Studio Retail CEO exits, insider becomes MD
Studio Retail’s CEO has exited the business almost a year after it was snapped up by Frasers Group in a rescue deal.
Paul Kendrick has stepped down from the helm with David Twigg, Financial Services Director, becoming Managing Director of the company. Twigg joined the business in his previous role as far back as 2017.
That was a year after Kendrick himself had joined as Commercial Director before being promoted to Deputy MD then MD in April 2017. He became CEO in March 2021 when his predecessor retired.
He’d previously worked at budget retailer Bonmarché as well as at Co-op and travel firm Tui.
The news of his departure from Studio Retail came in Companies House filings.
The change at the helm is perhaps unsurprising given that Frasers had previously expressed concern over the management of the firm before it went into administration last year.
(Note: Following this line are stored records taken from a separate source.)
(** [str.isspace] for one code point ([Py_UNICODE_ISSPACE]). *)
Definition isspace (c : N) : bool :=
  ((9 <=? c) && (c <=? 13)) || ((28 <=? c) && (c <=? 32))
  || (c =? 133) || (c =? 160) || (c =? 5760)
  || ((8192 <=? c) && (c <=? 8202))
  || (c =? 8232) || (c =? 8233) || (c =? 8239) || (c =? 8287) || (c =? 12288).

(** The line boundaries of [str.splitlines]. *)
Definition islinebreak (c : N) : bool :=
  ((10 <=? c) && (c <=? 13)) || ((28 <=? c) && (c <=? 30))
  || (c =? 133) || (c =? 8232) || (c =? 8233).

(** First code points of the runs of decimal digits (general category Nd,
    Unicode 14.0 as shipped with CPython 3.11).  Every run holds the digits
    zero to nine in order; the mathematical digits from 120782 on are five
    such runs in a row. *)
Definition decimal_zeros : list N :=
  [48; 1632; 1776; 1984; 2406; 2534; 2662; 2790; 2918; 3046; 3174; 3302;
   3430; 3558; 3664; 3792; 3872; 4160; 4240; 6112; 6160; 6470; 6608; 6784;
   6800; 6992; 7088; 7232; 7248; 42528; 43216; 43264; 43472; 43504; 43600;
   44016; 65296; 66720; 68912; 69734; 69872; 69942; 70096; 70384; 70736;
   70864; 71248; 71360; 71472; 71904; 72016; 72784; 73040; 73120; 92768;
   92864; 93008; 120782; 120792; 120802; 120812; 120822; 123200; 123632;
   125264; 130032].

(** [Py_UNICODE_TODECIMAL]: the digit value, [None] for a non-digit. *)
Definition todecimal (c : N) : option N :=
  match List.find (fun z => (z <=? c) && (c <? z + 10)) decimal_zeros with
  | Some z => Some (c - z)
  | None => None
  end.

(** [\d] of the [re] module on a [str] pattern ([Py_UNICODE_ISDECIMAL]). *)
Definition isdecimal (c : N) : bool :=
  match todecimal c with Some _ => true | None => false end.

Fixpoint drop_while (p : N -> bool) (s : str) : str :=
  match s with
  | [] => []
  | c :: t => if p c then drop_while p t else s
  end.

Fixpoint take_while (p : N -> bool) (s : str) : str :=
  match s with
  | [] => []
  | c :: t => if p c then c :: take_while p t else []
  end.

Definition lstrip (s : str) : str := drop_while isspace s.
Definition rstrip (s : str) : str := rev (drop_while isspace (rev s)).

(** [s.strip()] *)
Definition strip (s : str) : str := rstrip (lstrip s).

(** [s.splitlines()]: [cur] is the line read so far (reversed), [after_cr]
    tells that the previous code point was a carriage return, so that a
    line feed coming next belongs to the same boundary.  No line is produced
    for the empty remainder after the last boundary. *)
Fixpoint splitlines_from (cur : str) (after_cr : bool) (s : str) : list str :=
  match s with
  | [] => match cur with [] => [] | _ => [rev cur] end
  | c :: t =>
      if after_cr && (c =? 10) then splitlines_from [] false t
      else if islinebreak c then rev cur :: splitlines_from [] (c =? 13) t
      else splitlines_from (c :: cur) false t
  end.

Definition splitlines (s : str) : list str := splitlines_from [] false s.

(** [sep.join(parts)] *)
Fixpoint join (sep : str) (parts : list str) : str :=
  match parts with
  | [] => []
  | [p] => p
  | p :: ps => p ++ sep ++ join sep ps
  end.
Lemma demographic_reach_reconciles_witness :
  pd_sum (map sum_adj_demo_reach
              (gender_summ sample_target_demo
                           (apply_metrics mode_default sample_units)
                           (lit 0.5)))
  = final_cur_reach (apply_metrics mode_default sample_units) (lit 0.5)
  /\ pd_sum (map sum_adj_demo_reach
                 (age_summ sample_target_demo
                           (apply_metrics mode_default sample_units)
                           (lit 0.5)))
     = final_cur_reach (apply_metrics mode_default sample_units) (lit 0.5).
Proof.
  apply (demographic_reach_reconciles mode_default sample_units
           sample_target_demo (lit 0.5)).
  - repeat constructor.
  - repeat constructor.
  - repeat constructor.
  - reflexivity.
Defined.

End Allocation.

(** C1, as the code behaves.  On a selection in which every demographic
    record belongs to a displayed unit and the records of each unit add up
    to its raw reach, the reconciliation fails as soon as a digital unit
    has a stay time and no share of time: its adjusted reach is NaN, so is
    its ratio, [fillna(1.0)] allocates its records unadjusted, and the
    column sum of the header skips the unit.  With the correction factor
    0.5 the gender groups and the age groups each add up to 252 where the
    header shows 2. *)
Theorem missing_share_breaks_reconciliation :
  let final_df := apply_metrics mode_default missing_share_units in
  let td := missing_share_target_demo in
  Forall (fun d => exists r, In r final_df
                             /\ ftr_idn (base r) = demo_ftr_idn d) td
  /\ Forall (fun u =>
               pd_sum (map demo_reach
                           (filter
                              (fun d => (demo_ftr_idn d =? ftr_idn u)%string)
                              td))
               = reach u) missing_share_units
  /\ map (fun r => isnull (adj_reach r)) final_df = [true; false]
  /\ map (fun j => isnull (ratio j)) (join_ratio td (ratio_map final_df))
     = [true; true; false]
  /\ map ratio (allocate td final_df) = [lit 1; lit 1; lit 1]
  /\ pd_sum (map sum_adj_demo_reach (gender_summ td final_df (lit 0.5)))
     = lit 252
  /\ pd_sum (map sum_adj_demo_reach (age_summ td final_df (lit 0.5)))
     = lit 252
  /\ final_cur_reach final_df (lit 0.5) = lit 2
  /\ PrimFloat.eqb
       (pd_sum (map sum_adj_demo_reach (gender_summ td final_df (lit 0.5))))
       (final_cur_reach final_df (lit 0.5)) = false.
Proof.
  cbv zeta. split; [| split].
  - vm_compute.
    repeat (constructor;
            [(eexists; split; [left; reflexivity | reflexivity])
             || (eexists; split; [right; left; reflexivity | reflexivity])
            |]).
    constructor.
  - repeat constructor.
  - repeat split; vm_compute; reflexivity.
Qed.
Lemma fexp_eq e : fexp prec emax e = Z.max (e - 53) (-1074).
Proof. reflexivity. Qed.

(** The rounding step shared by the operations. The exact result is
    [u * 2^e] with [u] located by the mantissa [m] and the location [l];
    the rounded result is finite and within half a unit of its exponent
    [ef] of the exact one, and equal to it when the result was exact and
    needed no shift. *)
Lemma binary_round_aux_correct m e l u :
  (0 <= m)%Z -> inbetween u (shr_record_of_loc m l) ->
  let ef := Z.max e (fexp prec emax (Zdigits2 m + e)) in
  (ef <= 970)%Z ->
  let r := binary_round_aux prec emax false m e l in
  SF_finite r = true /\ 0 <= SF2R r
  /\ Rabs (SF2R r - u * bpow e) <= bpow (ef - 1)
  /\ (l = loc_Exact -> (fexp prec emax (Zdigits2 m + e) <= e)%Z ->
      SF2R r = u * bpow e).
Proof.
  intros Hm Hu ef Hef r.
  assert (Eef : ef = Z.max e (Z.max (Zdigits2 m + e - 53) (-1074)))
    by reflexivity.
  assert (Hub : u < bpow (Zdigits2 m)).
  { pose proof (inbetween_bounds _ _ Hu) as B. rewrite shr_m_of_loc in B.
    destruct (Z.eq_dec m 0) as [-> | Hn].
    - change (Zdigits2 0) with 0%Z. rewrite bpow_0. simpl in B. lra.
    - destruct (Zdigits2_bounds m ltac:(lia)) as [_ H2].
      rewrite bpow_IZR by (apply Zdigits2_nonneg; lia).
      assert (m + 1 <= 2 ^ Zdigits2 m)%Z by lia.
      apply IZR_le in H. rewrite plus_IZR in H. lra. }
  subst r. unfold binary_round_aux, shr_fexp.
  pose proof (shr_inbetween u (shr_record_of_loc m l) e
                (fexp prec emax (Zdigits2 m + e) - e)) as Hs.
  rewrite shr_m_of_loc in Hs. specialize (Hs Hm Hu).
  assert (Hme : (fexp prec emax (Zdigits2 m + e) <= e)%Z ->
                fst (shr (shr_record_of_loc m l) e
                       (fexp prec emax (Zdigits2 m + e) - e))
                = shr_record_of_loc m l).
  { intros Hle. now rewrite shr_nonpos by lia. }
  destruct (shr (shr_record_of_loc m l) e (fexp prec emax (Zdigits2 m + e) - e))
    as [mrs' e']. cbn [fst] in Hme.
  destruct Hs as (He' & Hu' & Hm').
  replace (Z.max e (e + (fexp prec emax (Zdigits2 m + e) - e))) with ef in He'
    by (unfold ef; lia).
  subst e'. clearbody ef.
  pose proof (round_nearest_even_inbetween _ _ Hu') as (Hr & Hm1 & Hex).
  set (m1 := round_nearest_even (shr_m mrs') (loc_of_shr_record mrs')) in *.
  pose proof (fexp_ge_emin (Zdigits2 m + e)) as Hemin.
  assert (Hlt : (shr_m mrs' < 2 ^ 53)%Z).
  { apply lt_IZR. rewrite <- bpow_IZR by lia.
    pose proof (inbetween_bounds _ _ Hu') as B.
    assert (u * bpow (e - ef) < bpow 53); [| lra].
    assert (bpow (Zdigits2 m + (e - ef)) <= bpow 53).
    { apply bpow_le. lia. }
    rewrite bpow_add in H. pose proof (bpow_gt_0 (e - ef)).
    assert (u * bpow (e - ef) < bpow (Zdigits2 m) * bpow (e - ef)) by nra.
    lra. }
  assert (Hval : SF_finite
                   (let '(mrs'', e'') := shr (shr_record_of_loc m1 loc_Exact) ef
                        (fexp prec emax (Zdigits2 m1 + ef) - ef) in
                    match shr_m mrs'' with
                    | 0%Z => S754_zero false
                    | Zpos m0 => if (e'' <=? emax - prec)%Z
                                 then S754_finite false m0 e''
                                 else S754_infinity false
                    | Zneg _ => S754_nan
                    end) = true
                 /\ SF2R
                   (let '(mrs'', e'') := shr (shr_record_of_loc m1 loc_Exact) ef
                        (fexp prec emax (Zdigits2 m1 + ef) - ef) in
                    match shr_m mrs'' with
                    | 0%Z => S754_zero false
                    | Zpos m0 => if (e'' <=? emax - prec)%Z
                                 then S754_finite false m0 e''
                                 else S754_infinity false
                    | Zneg _ => S754_nan
                    end) = IZR m1 * bpow ef).
  { destruct (Z.eq_dec m1 (2 ^ 53)) as [E | NE].
    - rewrite E.
      replace (fexp prec emax (Zdigits2 (2 ^ 53) + ef) - ef)%Z with 1%Z
        by (change (Zdigits2 (2 ^ 53)) with 54%Z; rewrite fexp_eq; lia).
      simpl shr. cbn [shr_m].
      replace (ef + 1 <=? emax - prec)%Z with true
        by (symmetry; apply Z.leb_le; unfold emax, prec; lia).
      split; [reflexivity |]. unfold SF2R.
      rewrite bpow_add, bpow_1.
      change (IZR (2 ^ 53)) with 9007199254740992. lra.
    - assert (m1 < 2 ^ 53)%Z by lia.
      assert (Hd : (Zdigits2 m1 <= 53)%Z) by (apply Zdigits2_le; lia).
      rewrite shr_nonpos
        by (rewrite fexp_eq; lia).
      cbn [shr_m shr_record_of_loc].
      destruct m1 as [| p | p]; [| | lia].
      + split; [reflexivity |]. simpl. lra.
      + replace (ef <=? emax - prec)%Z with true
          by (symmetry; apply Z.leb_le; unfold emax, prec; lia).
        split; [reflexivity |]. simpl. lra. }
  destruct Hval as [Hfin Hv].
  split; [exact Hfin |]. rewrite Hv.
  pose proof (bpow_gt_0 ef) as Hpe.
  assert (Hm1' : 0 <= IZR m1) by (apply IZR_le; lia).
  split; [nra |].
  assert (Huv : u * bpow e = u * bpow (e - ef) * bpow ef).
  { rewrite Rmult_assoc, <- bpow_add. f_equal. f_equal. lia. }
  split.
  - rewrite Huv, bpow_pred.
    replace (IZR m1 * bpow ef - u * bpow (e - ef) * bpow ef)
      with ((IZR m1 - u * bpow (e - ef)) * bpow ef) by lra.
    rewrite Rabs_mult, (Rabs_pos_eq (bpow ef)) by lra. nra.
  - intros -> Hle.
    rewrite Huv. f_equal. apply Hex; rewrite Hme by lia; reflexivity.
Qed.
The collapse of Studio Retail — an online seller of affordable general merchandise — had seemed to come almost from out of nowhere.
In autumn 2020, it was upbeat about its prospects. But in December 2020, while it was reporting trading strength, it said it had put itself up for sale. That came after Frasers Group, which had a 30%+ stake in the business, sent it a letter in October saying it thought the group was “misunderstood by the market and as a consequence, significantly undervalued”.
During 2021, it continued to report good figures, but in late 2021, it said it had scaled back its full-year profit expectations after seeing a “solid” first half but “challenging trading conditions in Q3”.
It was then hit hard by shipping issues in the 2021 festive trading period and issued a profit warning. But around a year ago, it revealed it had big problems due to “a surplus stockholding which requires additional working capital funding whilst this good quality stock is sold through to customers”. It had requested a £25 million short-term loan from its banks but hadn’t been approved for the financing.
Frasers bought it out of administration late last February and then slammed both management and its corporate governance. The new owner said at the time: “It is clear that the fundamentals of its business were, at best inadequately scrutinised by its board and/or advisors to the business… as the business entered its death spiral.”
It turned out that Studio Retail had debts of £80 million when it collapsed and was sold for just £1.